Enhance your Scrum Product Owner skills for the PSPO II Exam with detailed questions and explanations. Study effectively and boost your chances of success!

Multiple Choice

What is the On-Product Index?

Explanation:
The On-Product Index is a measure of how much of the team’s time is spent on work that directly delivers customer value. It reflects the share of effort allocated to building and improving the product—features, experiments, usability improvements, and other value-adding activities—versus time spent on non-value activities like excessive meetings, internal maintenance that doesn’t move the product forward, or firefighting tasks that don’t contribute to delivering value. It’s expressed as a percentage of total available time. For example, if a sprint has 80 hours of total team capacity and 60 hours are spent on feature development and user-value work, the On-Product Index would be 75%. A higher index indicates more focus on producing value for customers, while a lower index signals more time spent outside direct product value, suggesting a need to reduce non-value work. This concept helps the Product Owner and team assess alignment with value delivery, guide prioritization, and identify opportunities to streamline processes so more time goes toward building the product. The other options don’t capture the metric’s essence: the number of meetings per day, time spent in sprint planning, or the ratio of defects to features do not reflect how the team’s time is distributed toward generating customer value.

The On-Product Index is a measure of how much of the team’s time is spent on work that directly delivers customer value.

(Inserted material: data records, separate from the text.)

(** ** Grants end *)

Section ends.
Context {env : Env}.

(** The grant at a key is still there, or gone. *)
Definition kept_or_gone (k : string) (w w' : World TemporaryGrantStore) : Prop :=
  jget k (w_st w') = jget k (w_st w) ∨ jget k (w_st w') = None.

#[local] Instance kept_or_gone_preorder k : PreOrder (kept_or_gone k).
Proof. split; [by left|]. intros x y z [H1|H1] [H2|H2]; unfold kept_or_gone; rewrite ?H2, ?H1; auto. Qed.

(** The call grants the proposal again. *)
Definition regrants (kind : TemporaryGrantKind) (h : string) (c : TCall) : bool :=
  match c with CAdd kind' h' _ _ => bool_decide (kind' = kind) && eqs h' h | _ => false end.

Lemma respects_modify_key k f :
  (∀ st, jget k (f st) = jget k st ∨ jget k (f st) = None) →
  respects (kept_or_gone k) (modify f : T unit).
Proof. intros H w. apply H. Qed.

Lemma respects_now k : respects (kept_or_gone k) (now : T Z).
Proof. by left. Qed.

Lemma respects_gets k {A} (f : TemporaryGrantStore → A) : respects (kept_or_gone k) (gets f : T A).
Proof. by left. Qed.

Lemma respects_key_of k kind h conv : respects (kept_or_gone k) (key_of kind h conv).
Proof. unfold key_of. destruct (storageKey kind h conv); by left. Qed.

Lemma respects_ret_bind k {A B} (a : A) (f : A → T B) :
  respects (kept_or_gone k) (f a) → respects (kept_or_gone k) ((mret a : T A) ≫= f).
Proof. done. Qed.

Lemma respects_del k key : respects (kept_or_gone k) (modify (jdel key) : T unit).
Proof. apply respects_modify_key. intros st. rewrite jget_jdel. case_decide; auto. Qed.

Lemma respects_expired k e : respects (kept_or_gone k) (expired e).
Proof. unfold expired. destruct e; by left. Qed.

Ltac solve_kept :=
  repeat match goal with
  | |- respects _ (if ?b then _ else _) => destruct b
  | |- respects _ (match ?x with _ => _ end) => destruct x
  | |- respects _ (mret _) => apply respects_ret, _
  | |- respects _ (mbind _ _) => apply respects_bind; [apply _| |intros ?]
  | |- respects _ (modify (jdel _)) => apply respects_del
  | |- respects _ (expired _) => apply respects_expired
  | |- respects _ (key_of _ _ _) => apply respects_key_of
  | |- respects _ (gets _) => apply respects_gets
  | |- respects _ now => apply respects_now
  end.

Lemma check_kept k kind h conv : respects (kept_or_gone k) (check kind h conv).
Proof. unfold check. solve_kept. Qed.

Lemma add_elsewhere k kind h conv d :
  storageKey kind h conv ≠ inr k → respects (kept_or_gone k) (add kind h conv d).
Proof.
  intros Hne. unfold add, key_of. destruct (storageKey kind h conv) as [e|k'] eqn:Hk.
  - by left.
  - apply respects_ret_bind. solve_kept. all: apply respects_modify_key; intros st; left; apply jget_jset_ne; congruence.
Qed.

(** A call that does not grant the proposal again leaves the grant or ends it. *)
Lemma call_kept kind h c :
  kind ≠ allow_conversation → regrants kind h c = false →
  respects (kept_or_gone (kind_string kind +:+ ":" +:+ h)) (run_call c).
Proof.
  intros Hkind Hre. destruct c; cbn [run_call]; (apply respects_bind; [apply _| |intros ?; apply respects_ret, _]).
  - apply add_elsewhere. cbn [regrants] in Hre. apply andb_false_iff in Hre. unfold eqs in Hre.
    rewrite !bool_decide_eq_false in Hre. intros Heq.
    destruct kind, kind0; cbn in Heq; try done; try (destruct (truthy_opt _); done);
      injection Heq; intros ?; destruct Hre as [Hre|Hre]; apply Hre; done.
  - apply check_kept.
  - unfold checkAny. solve_kept; try apply check_kept.
  - unfold remove. solve_kept.
  - apply respects_modify_key. intros st.
    rewrite (jget_filter_keys (λ k, negb (startsWith (conversation_prefix conversationId) k))). case_match; auto.
  - apply respects_modify_key. by right.
Qed.

Lemma calls_kept kind h cs w :
  kind ≠ allow_conversation → Forall (λ c, regrants kind h c = false) cs →
  kept_or_gone (kind_string kind +:+ ":" +:+ h) w (run_calls run_call cs w).2.
Proof.
  intros Hkind Hcs. revert w. induction Hcs as [|c cs Hc _ IH]; intros w; [by left|]. cbn.
  pose proof (call_kept kind h c Hkind Hc w) as H1. destruct (run_call c w) as [a w1]. specialize (IH w1).
  destruct (run_calls run_call cs w1) as [l w2]. cbn in *. by etrans.
Qed.

Lemma check_absent kind h conv w :
  kind ≠ allow_conversation → jget (kind_string kind +:+ ":" +:+ h) (w_st w) = None →
  (check kind h conv w).1 = inr false.
Proof. intros Hk Hn. unfold check, key_of. destruct kind; [| |done]; cbn [storageKey]; cbn [kind_string] in Hn; mrun; by rewrite Hn. Qed.

(** Grants under single-use keys are single-use. *)
Definition once_kind (h : string) (st : TemporaryGrantStore) : Prop :=
  ∀ g, jget (once_key h) st = Some g → tg_kind g = allow_once.

Lemma call_once_kind h c w : once_kind h (w_st w) → once_kind h (w_st (run_call c w).2).
Proof.
  intros Hk. destruct (regrants allow_once h c) eqn:Hre.
  - destruct c; cbn in Hre; try done. apply andb_true_iff in Hre as [H1 H2].
    apply bool_decide_eq_true in H1, H2. subst. intros g. unfold run_call, add, key_of. cbn [storageKey kind_string].
    destruct durationMs; mrun; unfold once_key; rewrite jget_jset_eq; by intros [= <-].
  - intros g. destruct (call_kept allow_once h c ltac:(done) Hre w) as [Heq|Heq]; cbn [kind_string] in Heq;
      unfold once_key, once_kind in *; change ("allow_once" +:+ ":" +:+ h) with ("allow_once:" +:+ h) in Heq;
      rewrite Heq; [apply Hk|done].
Qed.

Lemma calls_once_kind h cs n u : once_kind h (w_st (run_calls run_call cs (mkWorld n u [])).2).
Proof.
  assert (H : ∀ w, once_kind h (w_st w) → once_kind h (w_st (run_calls run_call cs w).2)); [|by apply H].
  induction cs as [|c cs IH]; intros w Hw; [done|]. cbn. apply (call_once_kind h c) in Hw.
  destruct (run_call c w) as [a w1]. specialize (IH w1 Hw). by destruct (run_calls run_call cs w1).
Qed.

Lemma once_check_consumes h conv w :
  once_kind h (w_st w) → jget (once_key h) (w_st (check allow_once h conv w).2) = None.
Proof.
  intros Hk. unfold check, key_of. cbn [storageKey kind_string]. mrun.
  change ("allow_once" +:+ ":" +:+ h) with (once_key h).
  destruct (jget (once_key h) (w_st w)) as [g|] eqn:Hg; [|exact Hg]. rewrite (Hk g Hg).
  unfold expired. destruct (tg_expiresAt g); mrun; apply jget_jdel_eq.
Qed.

Lemma timed_check_late h conv w e :
  view <$> jget (timed_key h) (w_st w) = Some (allow_10m, Some e) → e ≤ date_now (w_clock w) →
  (check allow_10m h conv w).1 = inr false.
Proof.
  intros Hg Hle. unfold check, key_of. cbn [storageKey kind_string]. mrun.
  change ("allow_10m" +:+ ":" +:+ h) with (timed_key h).
  destruct (jget (timed_key h) (w_st w)) as [g|]; [|done]. injection Hg as -> ->. cbn [expired]. mrun.
  by rewrite (proj2 (Z.leb_le _ _) Hle).
Qed.
End ends.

It reflects the share of effort allocated to building and improving the product—features, experiments, usability improvements, and other value-adding activities—versus time spent on non-value activities like excessive meetings, internal maintenance that doesn’t move the product forward, or firefighting tasks that don’t contribute to delivering value. It’s expressed as a percentage of total available time.

For example, if a sprint has 80 hours of total team capacity and 60 hours are spent on feature development and user-value work, the On-Product Index would be 75%. A higher index indicates more focus on producing value for customers, while a lower index signals more time spent outside direct product value, suggesting a need to reduce non-value work.

This concept helps the Product Owner and team assess alignment with value delivery, guide prioritization, and identify opportunities to streamline processes so more time goes toward building the product. The other options don’t capture the metric’s essence: the number of meetings per day, time spent in sprint planning, or the ratio of defects to features do not reflect how the team’s time is distributed toward generating customer value.